Records from a data source:
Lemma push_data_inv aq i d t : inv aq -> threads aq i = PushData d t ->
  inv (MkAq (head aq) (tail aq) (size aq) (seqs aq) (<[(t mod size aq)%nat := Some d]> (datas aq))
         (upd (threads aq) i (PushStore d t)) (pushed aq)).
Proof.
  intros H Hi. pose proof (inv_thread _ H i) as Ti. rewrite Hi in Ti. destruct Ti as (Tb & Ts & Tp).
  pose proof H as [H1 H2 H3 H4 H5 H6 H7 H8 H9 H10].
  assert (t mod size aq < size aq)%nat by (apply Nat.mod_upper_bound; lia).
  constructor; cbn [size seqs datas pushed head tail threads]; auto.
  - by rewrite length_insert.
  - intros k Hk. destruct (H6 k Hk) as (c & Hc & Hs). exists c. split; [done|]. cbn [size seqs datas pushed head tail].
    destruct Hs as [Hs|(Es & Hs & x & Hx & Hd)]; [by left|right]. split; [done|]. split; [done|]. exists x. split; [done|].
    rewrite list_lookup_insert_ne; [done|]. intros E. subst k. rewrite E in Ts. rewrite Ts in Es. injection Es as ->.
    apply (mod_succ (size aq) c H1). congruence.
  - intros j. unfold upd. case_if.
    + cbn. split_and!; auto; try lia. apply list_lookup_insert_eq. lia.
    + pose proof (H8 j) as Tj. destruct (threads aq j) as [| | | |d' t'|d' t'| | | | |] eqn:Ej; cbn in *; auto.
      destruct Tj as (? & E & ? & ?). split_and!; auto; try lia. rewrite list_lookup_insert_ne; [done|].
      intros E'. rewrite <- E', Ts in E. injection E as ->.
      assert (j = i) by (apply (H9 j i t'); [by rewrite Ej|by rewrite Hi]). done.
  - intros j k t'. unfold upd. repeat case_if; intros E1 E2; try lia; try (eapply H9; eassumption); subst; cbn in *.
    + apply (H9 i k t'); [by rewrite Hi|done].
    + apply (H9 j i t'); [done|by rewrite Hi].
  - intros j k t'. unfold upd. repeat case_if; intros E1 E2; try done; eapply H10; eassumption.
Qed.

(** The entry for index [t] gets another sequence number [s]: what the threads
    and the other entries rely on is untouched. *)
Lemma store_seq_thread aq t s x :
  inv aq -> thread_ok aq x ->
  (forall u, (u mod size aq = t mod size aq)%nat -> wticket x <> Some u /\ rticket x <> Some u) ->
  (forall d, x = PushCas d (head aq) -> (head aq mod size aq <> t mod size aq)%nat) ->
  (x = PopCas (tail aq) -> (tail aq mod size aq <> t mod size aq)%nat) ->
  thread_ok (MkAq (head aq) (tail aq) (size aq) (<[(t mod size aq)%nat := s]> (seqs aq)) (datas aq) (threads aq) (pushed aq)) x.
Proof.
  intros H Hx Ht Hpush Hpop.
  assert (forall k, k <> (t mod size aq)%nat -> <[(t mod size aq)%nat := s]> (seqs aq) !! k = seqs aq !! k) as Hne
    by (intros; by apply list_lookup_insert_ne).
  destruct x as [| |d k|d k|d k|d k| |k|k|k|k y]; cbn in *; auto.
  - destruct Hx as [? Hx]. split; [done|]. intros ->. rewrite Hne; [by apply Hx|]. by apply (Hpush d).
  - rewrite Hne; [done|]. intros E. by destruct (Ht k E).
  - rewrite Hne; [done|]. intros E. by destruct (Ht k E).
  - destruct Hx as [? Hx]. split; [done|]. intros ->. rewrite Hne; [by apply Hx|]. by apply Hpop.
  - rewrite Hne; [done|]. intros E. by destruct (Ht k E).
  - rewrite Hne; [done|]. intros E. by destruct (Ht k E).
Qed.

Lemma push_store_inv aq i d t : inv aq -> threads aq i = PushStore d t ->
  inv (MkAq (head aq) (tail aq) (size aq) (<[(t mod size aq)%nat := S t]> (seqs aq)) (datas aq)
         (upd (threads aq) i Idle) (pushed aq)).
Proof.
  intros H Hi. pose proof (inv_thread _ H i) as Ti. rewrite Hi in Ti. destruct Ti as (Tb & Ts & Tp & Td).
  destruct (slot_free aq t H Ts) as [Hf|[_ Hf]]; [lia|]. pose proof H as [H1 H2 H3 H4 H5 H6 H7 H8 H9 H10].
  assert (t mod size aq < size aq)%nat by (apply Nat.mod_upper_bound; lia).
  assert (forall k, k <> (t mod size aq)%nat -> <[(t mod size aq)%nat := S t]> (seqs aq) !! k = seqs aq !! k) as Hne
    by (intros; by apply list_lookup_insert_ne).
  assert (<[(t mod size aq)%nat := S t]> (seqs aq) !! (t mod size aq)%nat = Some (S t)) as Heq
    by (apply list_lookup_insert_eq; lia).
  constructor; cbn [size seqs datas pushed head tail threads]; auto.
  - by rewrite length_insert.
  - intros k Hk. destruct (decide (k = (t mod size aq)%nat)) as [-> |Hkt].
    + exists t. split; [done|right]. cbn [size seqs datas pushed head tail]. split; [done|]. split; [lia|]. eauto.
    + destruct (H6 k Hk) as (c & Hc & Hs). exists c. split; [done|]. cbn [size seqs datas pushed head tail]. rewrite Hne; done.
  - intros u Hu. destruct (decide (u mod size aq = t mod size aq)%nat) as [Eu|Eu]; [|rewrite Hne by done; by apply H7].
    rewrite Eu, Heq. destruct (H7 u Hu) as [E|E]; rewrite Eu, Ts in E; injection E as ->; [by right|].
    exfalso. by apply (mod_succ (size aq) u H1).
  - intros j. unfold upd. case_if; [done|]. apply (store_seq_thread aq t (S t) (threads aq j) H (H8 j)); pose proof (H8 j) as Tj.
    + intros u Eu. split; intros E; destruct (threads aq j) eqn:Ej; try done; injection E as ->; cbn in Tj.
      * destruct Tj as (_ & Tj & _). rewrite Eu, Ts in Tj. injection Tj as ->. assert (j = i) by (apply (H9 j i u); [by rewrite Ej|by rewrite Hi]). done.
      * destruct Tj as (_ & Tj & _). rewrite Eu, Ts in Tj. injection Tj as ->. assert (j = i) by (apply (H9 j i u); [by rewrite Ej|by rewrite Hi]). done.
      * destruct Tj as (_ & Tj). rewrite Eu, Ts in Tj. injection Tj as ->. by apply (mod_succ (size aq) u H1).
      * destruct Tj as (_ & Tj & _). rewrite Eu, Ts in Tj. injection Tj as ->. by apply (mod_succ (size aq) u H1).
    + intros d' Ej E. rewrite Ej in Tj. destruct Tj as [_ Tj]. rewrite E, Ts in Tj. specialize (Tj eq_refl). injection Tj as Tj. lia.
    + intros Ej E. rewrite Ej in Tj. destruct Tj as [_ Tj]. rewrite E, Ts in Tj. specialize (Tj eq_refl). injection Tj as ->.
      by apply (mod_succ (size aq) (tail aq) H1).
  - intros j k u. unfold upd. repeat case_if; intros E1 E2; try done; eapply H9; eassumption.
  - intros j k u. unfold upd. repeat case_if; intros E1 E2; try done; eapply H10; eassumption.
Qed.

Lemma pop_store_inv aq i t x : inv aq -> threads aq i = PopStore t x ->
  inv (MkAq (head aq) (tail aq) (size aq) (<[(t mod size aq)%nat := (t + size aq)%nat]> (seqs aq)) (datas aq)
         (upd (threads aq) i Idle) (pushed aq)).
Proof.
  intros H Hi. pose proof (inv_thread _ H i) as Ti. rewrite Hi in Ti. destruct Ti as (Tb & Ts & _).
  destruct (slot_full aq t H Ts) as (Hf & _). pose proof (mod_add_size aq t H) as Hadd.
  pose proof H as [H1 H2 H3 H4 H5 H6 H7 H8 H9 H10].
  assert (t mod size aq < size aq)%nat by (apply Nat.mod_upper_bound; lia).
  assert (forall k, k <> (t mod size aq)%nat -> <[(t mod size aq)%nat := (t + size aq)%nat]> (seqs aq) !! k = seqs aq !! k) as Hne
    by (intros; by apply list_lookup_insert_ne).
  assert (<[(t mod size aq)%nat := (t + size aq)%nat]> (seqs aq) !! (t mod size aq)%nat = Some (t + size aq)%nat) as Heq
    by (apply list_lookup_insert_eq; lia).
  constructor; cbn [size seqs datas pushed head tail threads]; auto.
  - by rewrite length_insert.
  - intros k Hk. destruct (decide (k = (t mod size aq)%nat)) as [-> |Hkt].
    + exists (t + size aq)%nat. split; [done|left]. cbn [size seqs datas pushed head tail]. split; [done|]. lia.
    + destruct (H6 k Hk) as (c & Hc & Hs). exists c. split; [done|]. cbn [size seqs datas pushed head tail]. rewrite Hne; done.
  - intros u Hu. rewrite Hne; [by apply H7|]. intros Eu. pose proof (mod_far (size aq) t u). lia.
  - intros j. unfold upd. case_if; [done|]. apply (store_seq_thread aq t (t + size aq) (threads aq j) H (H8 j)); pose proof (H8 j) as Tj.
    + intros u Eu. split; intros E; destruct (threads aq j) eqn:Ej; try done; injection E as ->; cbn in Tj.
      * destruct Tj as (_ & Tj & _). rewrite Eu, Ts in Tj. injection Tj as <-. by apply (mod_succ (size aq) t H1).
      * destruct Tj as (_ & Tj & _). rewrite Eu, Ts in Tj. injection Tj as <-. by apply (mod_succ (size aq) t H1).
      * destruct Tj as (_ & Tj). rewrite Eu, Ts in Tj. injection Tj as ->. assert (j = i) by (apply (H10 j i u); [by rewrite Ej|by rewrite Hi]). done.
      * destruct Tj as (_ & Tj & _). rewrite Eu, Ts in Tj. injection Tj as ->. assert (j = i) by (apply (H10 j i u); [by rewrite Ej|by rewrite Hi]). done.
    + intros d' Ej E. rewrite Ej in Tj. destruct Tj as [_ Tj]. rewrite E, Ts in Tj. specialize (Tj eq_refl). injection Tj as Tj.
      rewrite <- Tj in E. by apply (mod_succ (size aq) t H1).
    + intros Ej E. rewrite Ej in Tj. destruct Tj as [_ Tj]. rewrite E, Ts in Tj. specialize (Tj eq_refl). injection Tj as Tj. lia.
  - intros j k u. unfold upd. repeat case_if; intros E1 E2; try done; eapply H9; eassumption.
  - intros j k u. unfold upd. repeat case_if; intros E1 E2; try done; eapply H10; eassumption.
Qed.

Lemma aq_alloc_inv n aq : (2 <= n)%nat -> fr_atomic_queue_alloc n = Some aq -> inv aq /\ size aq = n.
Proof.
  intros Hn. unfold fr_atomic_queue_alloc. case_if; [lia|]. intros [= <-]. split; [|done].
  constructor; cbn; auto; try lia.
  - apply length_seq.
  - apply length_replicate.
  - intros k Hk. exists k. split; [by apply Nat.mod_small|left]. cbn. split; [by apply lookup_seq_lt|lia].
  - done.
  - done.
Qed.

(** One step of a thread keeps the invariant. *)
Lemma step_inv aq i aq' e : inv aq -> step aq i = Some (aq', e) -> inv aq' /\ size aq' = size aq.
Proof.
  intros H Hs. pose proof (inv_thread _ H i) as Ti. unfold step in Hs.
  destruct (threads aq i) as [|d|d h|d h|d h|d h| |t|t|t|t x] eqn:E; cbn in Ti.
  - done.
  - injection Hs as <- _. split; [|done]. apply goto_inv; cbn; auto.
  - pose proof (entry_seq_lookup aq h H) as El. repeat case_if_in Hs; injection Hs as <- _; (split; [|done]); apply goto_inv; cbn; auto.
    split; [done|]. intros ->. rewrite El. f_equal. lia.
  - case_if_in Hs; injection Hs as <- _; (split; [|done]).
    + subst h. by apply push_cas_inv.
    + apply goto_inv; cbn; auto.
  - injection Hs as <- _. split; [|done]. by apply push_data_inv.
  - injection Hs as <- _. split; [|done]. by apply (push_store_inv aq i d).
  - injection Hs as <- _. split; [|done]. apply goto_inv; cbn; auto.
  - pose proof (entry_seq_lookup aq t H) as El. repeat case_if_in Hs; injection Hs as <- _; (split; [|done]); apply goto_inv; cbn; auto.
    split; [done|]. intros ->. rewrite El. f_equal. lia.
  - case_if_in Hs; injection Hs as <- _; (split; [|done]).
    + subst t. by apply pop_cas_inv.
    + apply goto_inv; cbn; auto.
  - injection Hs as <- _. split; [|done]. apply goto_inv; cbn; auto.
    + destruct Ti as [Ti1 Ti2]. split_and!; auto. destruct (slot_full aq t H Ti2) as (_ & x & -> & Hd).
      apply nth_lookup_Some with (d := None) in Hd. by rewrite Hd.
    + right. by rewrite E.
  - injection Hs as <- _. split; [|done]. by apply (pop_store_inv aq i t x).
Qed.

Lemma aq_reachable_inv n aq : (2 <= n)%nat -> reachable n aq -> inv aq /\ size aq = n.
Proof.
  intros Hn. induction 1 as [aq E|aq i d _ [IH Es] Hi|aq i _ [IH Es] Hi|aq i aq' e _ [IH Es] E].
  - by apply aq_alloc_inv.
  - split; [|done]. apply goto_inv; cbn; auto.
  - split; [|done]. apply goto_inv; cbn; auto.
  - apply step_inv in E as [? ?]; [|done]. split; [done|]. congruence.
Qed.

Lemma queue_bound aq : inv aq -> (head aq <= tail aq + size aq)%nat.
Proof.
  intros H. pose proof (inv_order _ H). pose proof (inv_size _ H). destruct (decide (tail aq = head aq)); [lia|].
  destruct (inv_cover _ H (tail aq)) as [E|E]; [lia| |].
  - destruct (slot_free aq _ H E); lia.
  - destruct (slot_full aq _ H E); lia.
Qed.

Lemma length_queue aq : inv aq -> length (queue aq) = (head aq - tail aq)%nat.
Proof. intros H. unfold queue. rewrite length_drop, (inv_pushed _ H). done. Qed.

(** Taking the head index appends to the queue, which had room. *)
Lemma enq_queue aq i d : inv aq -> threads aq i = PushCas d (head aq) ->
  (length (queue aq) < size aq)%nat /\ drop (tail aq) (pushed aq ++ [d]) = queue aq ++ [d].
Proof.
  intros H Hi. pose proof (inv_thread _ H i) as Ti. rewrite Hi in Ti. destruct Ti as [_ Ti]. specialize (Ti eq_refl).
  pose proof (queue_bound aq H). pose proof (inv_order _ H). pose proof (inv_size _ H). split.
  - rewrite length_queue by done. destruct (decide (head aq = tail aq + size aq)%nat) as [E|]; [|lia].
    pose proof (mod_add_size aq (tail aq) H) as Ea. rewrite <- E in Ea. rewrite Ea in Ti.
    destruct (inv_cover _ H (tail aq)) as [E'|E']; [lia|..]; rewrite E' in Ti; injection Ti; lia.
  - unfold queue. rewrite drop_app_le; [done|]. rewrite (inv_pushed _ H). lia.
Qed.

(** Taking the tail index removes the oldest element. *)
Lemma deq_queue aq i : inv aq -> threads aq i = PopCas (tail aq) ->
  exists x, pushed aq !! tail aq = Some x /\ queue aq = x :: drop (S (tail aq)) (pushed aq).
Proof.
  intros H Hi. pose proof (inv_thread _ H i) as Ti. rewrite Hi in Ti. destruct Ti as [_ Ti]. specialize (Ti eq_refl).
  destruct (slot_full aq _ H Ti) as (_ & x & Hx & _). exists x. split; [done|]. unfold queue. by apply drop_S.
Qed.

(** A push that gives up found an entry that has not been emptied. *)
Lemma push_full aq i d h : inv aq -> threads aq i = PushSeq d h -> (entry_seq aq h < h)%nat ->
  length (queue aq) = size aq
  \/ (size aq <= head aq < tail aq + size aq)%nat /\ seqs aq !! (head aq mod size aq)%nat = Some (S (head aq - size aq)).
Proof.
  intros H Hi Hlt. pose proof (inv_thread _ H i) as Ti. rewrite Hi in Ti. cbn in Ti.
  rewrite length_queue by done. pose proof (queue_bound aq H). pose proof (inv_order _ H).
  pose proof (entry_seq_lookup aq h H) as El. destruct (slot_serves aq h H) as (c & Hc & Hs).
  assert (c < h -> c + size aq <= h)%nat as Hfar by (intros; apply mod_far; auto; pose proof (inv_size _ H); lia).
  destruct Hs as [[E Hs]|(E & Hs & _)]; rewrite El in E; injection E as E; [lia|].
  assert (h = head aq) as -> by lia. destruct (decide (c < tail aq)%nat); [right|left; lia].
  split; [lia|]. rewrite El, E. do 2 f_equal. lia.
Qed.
* * *
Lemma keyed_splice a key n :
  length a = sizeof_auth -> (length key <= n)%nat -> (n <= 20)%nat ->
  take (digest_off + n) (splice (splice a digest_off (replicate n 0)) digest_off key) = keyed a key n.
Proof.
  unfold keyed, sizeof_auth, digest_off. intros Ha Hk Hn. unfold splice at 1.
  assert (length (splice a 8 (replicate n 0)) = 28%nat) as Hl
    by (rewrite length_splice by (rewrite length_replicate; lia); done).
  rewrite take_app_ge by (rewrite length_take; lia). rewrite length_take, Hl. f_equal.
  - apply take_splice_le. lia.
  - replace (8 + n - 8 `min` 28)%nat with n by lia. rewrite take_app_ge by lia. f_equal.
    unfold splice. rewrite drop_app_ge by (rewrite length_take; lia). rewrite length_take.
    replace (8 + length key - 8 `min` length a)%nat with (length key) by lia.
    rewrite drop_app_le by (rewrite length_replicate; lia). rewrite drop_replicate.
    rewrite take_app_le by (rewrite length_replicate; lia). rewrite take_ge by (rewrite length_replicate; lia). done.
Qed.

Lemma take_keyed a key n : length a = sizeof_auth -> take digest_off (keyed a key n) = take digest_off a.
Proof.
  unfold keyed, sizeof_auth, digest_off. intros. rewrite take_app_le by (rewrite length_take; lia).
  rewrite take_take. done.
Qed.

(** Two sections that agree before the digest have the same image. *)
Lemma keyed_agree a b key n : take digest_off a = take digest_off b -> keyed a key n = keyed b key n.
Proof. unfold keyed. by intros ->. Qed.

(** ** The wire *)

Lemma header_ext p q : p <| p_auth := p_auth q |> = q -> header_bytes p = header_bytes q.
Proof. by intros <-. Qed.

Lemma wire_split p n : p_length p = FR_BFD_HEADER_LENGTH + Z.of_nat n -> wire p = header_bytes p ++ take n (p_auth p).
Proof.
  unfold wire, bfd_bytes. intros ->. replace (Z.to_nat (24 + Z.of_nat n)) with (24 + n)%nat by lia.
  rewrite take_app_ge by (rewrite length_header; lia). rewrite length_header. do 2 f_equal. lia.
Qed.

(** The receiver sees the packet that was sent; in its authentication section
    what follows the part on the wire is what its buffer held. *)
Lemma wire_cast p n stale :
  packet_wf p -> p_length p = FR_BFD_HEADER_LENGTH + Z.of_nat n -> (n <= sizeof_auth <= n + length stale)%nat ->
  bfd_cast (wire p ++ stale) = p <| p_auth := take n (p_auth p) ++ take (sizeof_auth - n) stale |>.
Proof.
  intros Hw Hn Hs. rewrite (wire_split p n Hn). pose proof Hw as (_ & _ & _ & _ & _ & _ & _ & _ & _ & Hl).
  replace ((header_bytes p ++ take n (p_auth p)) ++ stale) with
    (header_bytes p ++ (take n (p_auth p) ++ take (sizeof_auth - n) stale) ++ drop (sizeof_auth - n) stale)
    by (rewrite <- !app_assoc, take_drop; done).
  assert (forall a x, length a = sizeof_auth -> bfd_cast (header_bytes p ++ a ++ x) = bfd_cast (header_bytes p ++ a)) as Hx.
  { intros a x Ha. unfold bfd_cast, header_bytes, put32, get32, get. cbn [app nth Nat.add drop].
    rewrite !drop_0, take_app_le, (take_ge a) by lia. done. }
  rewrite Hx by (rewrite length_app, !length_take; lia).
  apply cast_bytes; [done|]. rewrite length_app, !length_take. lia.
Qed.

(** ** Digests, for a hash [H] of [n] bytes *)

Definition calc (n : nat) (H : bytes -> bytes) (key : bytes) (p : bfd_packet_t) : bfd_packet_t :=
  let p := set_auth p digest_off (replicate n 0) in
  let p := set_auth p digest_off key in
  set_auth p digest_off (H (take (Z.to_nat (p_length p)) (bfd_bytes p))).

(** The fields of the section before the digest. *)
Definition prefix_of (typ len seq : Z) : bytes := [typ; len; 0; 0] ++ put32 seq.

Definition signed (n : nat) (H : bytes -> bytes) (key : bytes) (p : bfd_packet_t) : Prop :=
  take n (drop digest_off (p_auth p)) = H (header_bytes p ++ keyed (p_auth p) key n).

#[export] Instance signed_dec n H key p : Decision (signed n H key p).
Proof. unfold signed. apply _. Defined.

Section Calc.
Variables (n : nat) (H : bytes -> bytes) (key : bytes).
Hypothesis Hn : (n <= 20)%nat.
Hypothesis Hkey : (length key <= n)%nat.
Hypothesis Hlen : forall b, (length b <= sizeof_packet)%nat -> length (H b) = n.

▶ _WORK REQUEST_
An exact copy of the lines above, from the one containing "destruct x as" down to the one containing "Lemma push_store_inv aq" and including both, is the whole answer; retype it and nothing else.

▶ _ANSWER BOX_
  destruct x as [| |d k|d k|d k|d k| |k|k|k|k y]; cbn in *; auto.
  - destruct Hx as [? Hx]. split; [done|]. intros ->. rewrite Hne; [by apply Hx|]. by apply (Hpush d).
  - rewrite Hne; [done|]. intros E. by destruct (Ht k E).
  - rewrite Hne; [done|]. intros E. by destruct (Ht k E).
  - destruct Hx as [? Hx]. split; [done|]. intros ->. rewrite Hne; [by apply Hx|]. by apply Hpop.
  - rewrite Hne; [done|]. intros E. by destruct (Ht k E).
  - rewrite Hne; [done|]. intros E. by destruct (Ht k E).
Qed.

Lemma push_store_inv aq i d t : inv aq -> threads aq i = PushStore d t ->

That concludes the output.